With such a granular level of access and understanding, business users quickly find answers to known and unanticipated questions as well as expose connections between related data. For organizations limited to traditional relational databases, this degree of data discovery is impractical, if not impossible, given the number of joins required and the scope of the underlying SQL queries. However, with MPP automated in-memory graph query, it is both possible and practical at enterprise scale.
Semantics and graph data models make data accessible to more users
Business needs will vary across levels of access, data maturity, cleanliness, and standardization. Users need to spend more time using data in analytics, and less on preparation. They will want a common data model, to enable greater transparency and meaning, clearer communication, and increased reuse and collaboration around data assets across projects and teams. Finally, this expanded group of data consumers want to trust their data more through better lineage, metadata, and business context.
Unlike relational models, graph data models overlaid with semantics have “built-in” meaning. They use easy-to-understand business concepts and context to present data to users and enable them to organize and group the data in meaningful ways, while also sheltering them from the complexity and obscurity of how particular data sets are actually stored and formatted at the physical level, thus accelerating their use of the data. They also allow data at any point in the raw-to-ready continuum to be made available to users, while also allowing for definition and enforcement of user access controls, ensuring that the right data is shown to the right users. This business context provided by the combination of graph data models and semantics reduces organizational dependency on IT and makes the data accessible to more users - including those of limited technical ability or analytic expertise - further reinforcing a data-driven culture.

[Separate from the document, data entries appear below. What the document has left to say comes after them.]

(** X1.  Eviction never takes an entry that is marked now-playing: whatever
    size is asked for, the now-playing set is unchanged and every media id
    in it is indexed after [evictIfNeeded] exactly as before. *)
Theorem evictIfNeeded_spares_now_playing sizeNeeded w :
  let w' := snd (evictIfNeeded sizeNeeded w) in
  nowPlaying (cache w') = nowPlaying (cache w) /\
  forall k, k ∈ nowPlaying (cache w) ->
            assoc k (entries (cache w')) = assoc k (entries (cache w)).
Proof.
  destruct (evictIfNeeded_spec sizeNeeded w)
    as (evicted & kept & w' & more & Hsplit & Hrun & He & Hp & _).
  rewrite Hrun. simpl. split; [exact Hp|].
  intros k Hk. rewrite He. apply remove_all_spares.
  apply Forall_forall. intros c Hc Heq. apply list_elem_of_In in Hc.
  assert (Hin : In c (eviction_candidates (cache w))).
  { rewrite Hsplit. apply in_or_app. left. exact Hc. }
  apply eviction_candidates_In in Hin as [_ Hnot]. apply Hnot. rewrite Heq. exact Hk.
Qed.

(** X2.  Eviction is least-recently-used first: the candidates (the entries
    not marked now-playing) split into the evicted ones and the kept ones,
    the evicted ones are what is removed from the index, and no evicted
    entry was used more recently than a kept candidate.  Nothing is
    evicted unless the free space was short of the requested size. *)
Theorem eviction_is_least_recently_used sizeNeeded w :
  let w' := snd (evictIfNeeded sizeNeeded w) in
  exists evicted kept,
    (forall a, In a (evicted ++ kept) <->
               In a (map snd (entries (cache w))) /\ ce_mediaId a ∉ nowPlaying (cache w)) /\
    entries (cache w') = remove_all evicted (entries (cache w)) /\
    (forall a b, In a evicted -> In b kept -> ce_lastUsedAt a <= ce_lastUsedAt b) /\
    (evicted <> [] -> maxBytes (cache w) - getUsedBytes (cache w) < sizeNeeded).
Proof.
  destruct (evictIfNeeded_spec sizeNeeded w)
    as (evicted & kept & w' & more & Hsplit & Hrun & He & _ & _ & _ & Hwhy & _).
  rewrite Hrun. simpl. exists evicted, kept.
  split; [intros a; rewrite <- Hsplit; apply eviction_candidates_In|].
  split; [exact He|]. split; [|exact Hwhy].
  apply sorted_prefix_below. rewrite <- Hsplit.
  apply sort_by_lastUsedAt_sorted.
Qed.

The explosion in enterprise data sources, silos, systems, and workflows have created too much chaos for IT and business users. As the data supply continues to expand unabated and organizations become more data-driven, this challenge will only become more complex. A data fabric with discovery and integration enabled by graph data models and semantics addresses both business users’ demand for data access and robust analytics, as well as IT’s need for simplifying data integration and data management.